A database review, comparing efficacy in adjunct therapy trials of pergolide and bromocriptine, found that pergolide was superior to bromocriptine in regards to motor function and ADLs (19). In addition, more subjects recorded a marked or moderate improvement with pergolide than with bromocriptine. However, no significant differences in motor fluctuations, dyskinesia, levodopa dose reduction, dropouts, or adverse events were found.

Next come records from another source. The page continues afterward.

(* ===== verification/BufferInt.v ===== *)
(** Integer reads and writes of [Buffer.prototype].

    Numbers are integral JavaScript numbers, modelled as [Z]; the sums and
    products of the byte loops are exact in a double for [byteLength <= 6], the
    range the theorems use.  A read returns [None] for [undefined] or [NaN],
    which only a [noAssert] call outside the buffer produces. *)
From S2P Require Import Prelude BufferStore.

Definition add_n (a b : option Z) : option Z :=
  match a, b with Some x, Some y => Some (x + y) | _, _ => None end.
Definition mul_n (a : option Z) (k : Z) : option Z :=
  match a with Some x => Some (x * k) | None => None end.

(** ** Reads *)

Definition checkOffset (offset ext len : Z) : M store unit :=
  if offset <? 0 then throw (RangeError "offset is not uint")
  else if len <? offset + ext
  then throw (RangeError "Trying to access beyond buffer length")
  else ret tt.

(** [while (++i < byteLength && (mul *= 256)) val += this[offset + i] * mul],
    with [n] iterations left and [mul] not yet multiplied. *)
Fixpoint read_le (b : view) (offset i : Z) (n : nat) (mul : Z) (val : option Z)
    : M store (option Z * Z) :=
  match n with
  | O => ret (val, mul)
  | S n' =>
      let mul := mul * 256 in
      let! x := get b (offset + i) in
      read_le b offset (i + 1) n' mul (add_n val (mul_n x mul))
  end.

(** [while (byteLength > 0 && (mul *= 256)) val += this[offset + --byteLength] * mul] *)
Fixpoint read_be (b : view) (offset : Z) (n : nat) (mul : Z) (val : option Z)
    : M store (option Z * Z) :=
  match n with
  | O => ret (val, mul)
  | S n' =>
      let mul := mul * 256 in
      let! x := get b (offset + Z.of_nat n') in
      read_be b offset n' mul (add_n val (mul_n x mul))
  end.

Definition readUIntLE (b : view) (offset byteLength : Z) (noAssert : bool) : M store (option Z) :=
  let offset := toInt32 offset in
  let byteLength := toInt32 byteLength in
  do! mwhen (negb noAssert) (checkOffset offset byteLength (blen b));
  let! val := get b offset in
  let! r := read_le b offset 1 (Z.to_nat (byteLength - 1)) 1 val in
  ret r.1.

Definition readUIntBE (b : view) (offset byteLength : Z) (noAssert : bool) : M store (option Z) :=
  let offset := toInt32 offset in
  let byteLength := toInt32 byteLength in
  do! mwhen (negb noAssert) (checkOffset offset byteLength (blen b));
  let byteLength := byteLength - 1 in
  let! val := get b (offset + byteLength) in
  let! r := read_be b offset (Z.to_nat byteLength) 1 val in
  ret r.1.

Definition sign_adjust (val : option Z) (mul byteLength : Z) : option Z :=
  let mul := mul * 128 in
  match val with
  | Some v => Some (if mul <=? v then v - 2 ^ (8 * byteLength) else v)
  | None => None
  end.

Definition readIntLE (b : view) (offset byteLength : Z) (noAssert : bool) : M store (option Z) :=
  let offset := toInt32 offset in
  let byteLength := toInt32 byteLength in
  do! mwhen (negb noAssert) (checkOffset offset byteLength (blen b));
  let! val := get b offset in
  let! r := read_le b offset 1 (Z.to_nat (byteLength - 1)) 1 val in
  ret (sign_adjust r.1 r.2 byteLength).

Definition readIntBE (b : view) (offset byteLength : Z) (noAssert : bool) : M store (option Z) :=
  let offset := toInt32 offset in
  let byteLength := toInt32 byteLength in
  do! mwhen (negb noAssert) (checkOffset offset byteLength (blen b));
  let i := byteLength - 1 in
  let! val := get b (offset + i) in
  let! r := read_be b offset (Z.to_nat i) 1 val in
  ret (sign_adjust r.1 r.2 byteLength).

Definition readUInt8 (b : view) (offset : Z) (noAssert : bool) : M store (option Z) :=
  do! mwhen (negb noAssert) (checkOffset offset 1 (blen b));
  get b offset.

Definition readUInt16LE (b : view) (offset : Z) (noAssert : bool) : M store (option Z) :=
  do! mwhen (negb noAssert) (checkOffset offset 2 (blen b));
  let! x0 := get b offset in
  let! x1 := get b (offset + 1) in
  ret (Some (js_or (n32 x0) (js_shl (n32 x1) 8))).

Definition readUInt16BE (b : view) (offset : Z) (noAssert : bool) : M store (option Z) :=
  do! mwhen (negb noAssert) (checkOffset offset 2 (blen b));
  let! x0 := get b offset in
  let! x1 := get b (offset + 1) in
  ret (Some (js_or (js_shl (n32 x0) 8) (n32 x1))).

Definition readUInt32LE (b : view) (offset : Z) (noAssert : bool) : M store (option Z) :=
  do! mwhen (negb noAssert) (checkOffset offset 4 (blen b));
  let! x0 := get b offset in
  let! x1 := get b (offset + 1) in
  let! x2 := get b (offset + 2) in
  let! x3 := get b (offset + 3) in
  ret (add_n (Some (js_or (js_or (n32 x0) (js_shl (n32 x1) 8)) (js_shl (n32 x2) 16)))
             (mul_n x3 16777216)).

Definition readUInt32BE (b : view) (offset : Z) (noAssert : bool) : M store (option Z) :=
  do! mwhen (negb noAssert) (checkOffset offset 4 (blen b));
  let! x0 := get b offset in
  let! x1 := get b (offset + 1) in
  let! x2 := get b (offset + 2) in
  let! x3 := get b (offset + 3) in
  ret (add_n (mul_n x0 16777216)
             (Some (js_or (js_or (js_shl (n32 x1) 16) (js_shl (n32 x2) 8)) (n32 x3)))).

(** [!(this[offset] & 128)] decides the sign; [undefined] reads as positive. *)
Definition readInt8 (b : view) (offset : Z) (noAssert : bool) : M store (option Z) :=
  do! mwhen (negb noAssert) (checkOffset offset 1 (blen b));
  let! x := get b offset in
  if js_and (n32 x) 128 =? 0 then ret x
  else ret (Some ((255 - n32 x + 1) * -1)).
Lemma dec_tail1 a b : byte a -> byte b ->
  let g := a * 256 + b in
  let t := js_or (js_or (js_shl (g / 1024) 10) (js_shl ((g / 16) mod 64) 4))
                 (js_shr ((g * 4) mod 64) 2) in
  js_and (js_shr t 8) 255 = a /\ js_and 255 t = b.
Proof.
  intros Ha Hb g t. unfold byte in *. assert (Hg : 0 <= g < 65536) by (unfold g; lia).
  assert (Et : t = g).
  { unfold t. clearbody g. clear t.
    rewrite !shl_small, js_shr_div by (Z.div_mod_to_equations; lia).
    rewrite (or_fields2 (g / 1024) _ 10)
      by (change (2 ^ 10) with 1024; change (2 ^ 4) with 16; Z.div_mod_to_equations; lia).
    replace (g / 1024 * 2 ^ 10 + (g / 16) mod 64 * 2 ^ 4)
      with ((g / 1024 * 64 + (g / 16) mod 64) * 2 ^ 4) by lia.
    rewrite (or_fields2 _ _ 4)
      by (change (2 ^ 2) with 4; change (2 ^ 4) with 16; Z.div_mod_to_equations; lia).
    change (2 ^ 2) with 4. change (2 ^ 4) with 16. Z.div_mod_to_equations. lia. }
  rewrite Et, (js_and_comm 255), !js_and_255, js_shr_div by lia. unfold g.
  change (2 ^ 8) with 256. split; Z.div_mod_to_equations; lia.
Qed.

(** [toByteArray] once the lengths are known: [q] whole groups, [k] placeholders. *)
Lemma toByteArray_run s q k :
  (k <= 2)%nat ->
  getLens s = inr (Z.of_nat (4 * q + (4 - k) mod 4), Z.of_nat k) ->
  let o i := dec_at (charCodeAt s (Z.of_nat (4 * q) + i)) in
  toByteArray s = inr (fit (3 * q + (3 - k) mod 3) (dec_loop s 0 q ++
    match k with
    | 2%nat => [js_and 255 (js_or (js_shl (o 0) 2) (js_shr (o 1) 4))]
    | 1%nat => let t := js_or (js_or (js_shl (o 0) 10) (js_shl (o 1) 4)) (js_shr (o 2) 2) in
               [js_and (js_shr t 8) 255; js_and 255 t]
    | _ => []
    end)).
Proof.
  intros Hk G o. unfold toByteArray. rewrite G.
  set (r := Z.of_nat (4 * q + (4 - k) mod 4)).
  assert (E : (if 0 <? Z.of_nat k then r - 4 else r) = 4 * Z.of_nat q - Z.of_nat k /\
              3 * (r + Z.of_nat k) / 4 - Z.of_nat k = Z.of_nat (3 * q + (3 - k) mod 3)).
  { subst r. destruct k as [|[|[|]]]; [..|lia]; simpl Nat.modulo; destr_cmp;
      split; Z.div_mod_to_equations; lia. }
  destruct E as [-> ->]. destruct (Z.ltb_spec (Z.of_nat (3 * q + (3 - k) mod 3)) 0); [lia|].
  replace (Z.to_nat ((4 * Z.of_nat q - Z.of_nat k + 3) / 4)) with q
    by (Z.div_mod_to_equations; lia).
  rewrite Nat2Z.id. replace (4 * Z.of_nat q) with (Z.of_nat (4 * q)) by lia.
  destruct k as [|[|[|]]]; [..|lia]; by rewrite ?app_nil_r.
Qed.

Lemma toByteArray_spec ts rest :
  Forall triple_bytes ts -> short_rest rest ->
  toByteArray (enc3s ts ++ enc_rest rest) = inr (flat3 ts ++ rest).
Proof.
  intros HF HR. destruct (enc_rest_shape rest HR) as (body & k & E & HB & Hcase).
  pose proof (length_enc3s ts) as L4. pose proof (length_flat3 ts) as L3.
  pose proof (dec_loop_spec ts [] (enc_rest rest) HF) as D.
  change (Z.of_nat (length [])) with 0 in D. cbn [app] in D.
  assert (Hk : (k <= 2)%nat /\ length body = ((4 - k) mod 4)%nat).
  { destruct Hcase as [(_ & -> & ->)|(a & _ & -> & -> & Hr)]; [simpl; lia|].
    assert (length rest = 1 \/ length rest = 2)%nat as [->| ->] by lia; simpl; lia. }
  destruct Hk as [Hk Lb]. rewrite (toByteArray_run _ (length ts) k Hk).
  - rewrite D, <- L4. f_equal. destruct HR as [->|[(a & -> & Ha)|(a & b & -> & Ha & Hb)]];
      (destruct Hcase as [(H1 & -> & ->)|(a' & H1 & H2 & -> & _)]; [try done|try done]).
    + rewrite fit_exact; [done|]. rewrite length_app, L3. simpl. lia.
    + cbn [length Nat.sub]. rewrite (charCodeAt_len _ _ _ 0), (charCodeAt_len _ _ _ 1) by lia.
      cbn [enc_rest lookup list_lookup default from_option id].
      rewrite !dec_at_ch by (unfold byte in Ha; Z.div_mod_to_equations; lia).
      rewrite dec_tail2 by done. apply fit_exact. rewrite length_app, L3. simpl. lia.
    + cbn [length Nat.sub].
      rewrite (charCodeAt_len _ _ _ 0), (charCodeAt_len _ _ _ 1), (charCodeAt_len _ _ _ 2) by lia.
      cbn [enc_rest lookup list_lookup default from_option id].
      rewrite !dec_at_ch by (unfold byte in Ha, Hb; Z.div_mod_to_equations; lia).
      destruct (dec_tail1 a b Ha Hb) as [-> ->]. apply fit_exact. rewrite length_app, L3. simpl. lia.
  - rewrite E, app_assoc, getLens_spec.
    + rewrite length_app, L4, Lb. done.
    + apply Forall_app. split; [by apply enc3s_units|done].
    + rewrite length_app, L4, Lb. destruct k as [|[|[|]]]; [..|lia]; simpl;
        Z.div_mod_to_equations; lia.
    + lia.
Qed.

#[global] Instance base64_js_laws : Base64Laws.
Proof.
  split; [done| |]; intros bs Hb; destruct (triples_split bs Hb) as (ts & rest & -> & HF & HR);
    cbn [b64_toByteArray b64_fromByteArray base64_js]; rewrite fromByteArray_spec by done.
  - by apply toByteArray_spec.
  - destruct (enc_rest_shape rest HR) as (body & k & E & HB & Hcase).
    exists (enc3s ts ++ body), k. unfold slen. rewrite E, !length_app, length_enc3s, length_replicate.
    split; [by rewrite app_assoc|]. split; [apply Forall_app; split; [by apply enc3s_units|done]|].
    destruct Hcase as [(-> & -> & ->)|(a & _ & -> & -> & Hr)].
    + split; [lia|]. split; [simpl; Z.div_mod_to_equations; lia|].
      intros Hne. destruct ts; [done|]. simpl. lia.
    + split; [lia|]. split; [Z.div_mod_to_equations; lia|]. lia.
Qed.

(** ** Property *)

(** base64-js decodes what it encodes: [toByteArray] of [fromByteArray] of any
    byte array is that array, whatever its length, chunking included. *)
Theorem base64_roundtrip bs :
  Forall byte bs -> toByteArray (fromByteArray bs) = inr bs.
Proof. exact (b64_roundtrip (Base64Laws := base64_js_laws) bs). Qed.

Lemma base64_roundtrip_witness : toByteArray (fromByteArray [0; 255; 16; 128]) = inr [0; 255; 16; 128].
Proof. apply (base64_roundtrip [0; 255; 16; 128]). vm_decide. Defined.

Cardiopulmonary fibrosis has been reported in patients on long-term pergolide therapy. One patient with no previous underlying pulmonary disease was reported to develop pulmonary symptoms 16 years after the start of bromocriptine and 11 years after starting pergolide. Chest radiograph and CT defined a mass in the right upper lobe, and a biopsy revealed pleural and parenchymal fibrosis. The patient improved after a change from pergolide to pramipexole (27). A subsequent chart review compared 55 patients taking pergolide to 63 control patients (28). Echocardiograms revealed aortic regurgitation in 45% of the pergolide group compared to 21% in the control group (P = 0.006). In the pergolide group, other diseases affected the tricuspid (11%) and mitral (13%) valves, and the aortic valve involvement was judged to be moderate to severe in 13% of subjects. There was also some suggestion of a dosage effect with higher daily doses of pergolide, possibly associated with moderate to severe aortic regurgitation (P = 0.05).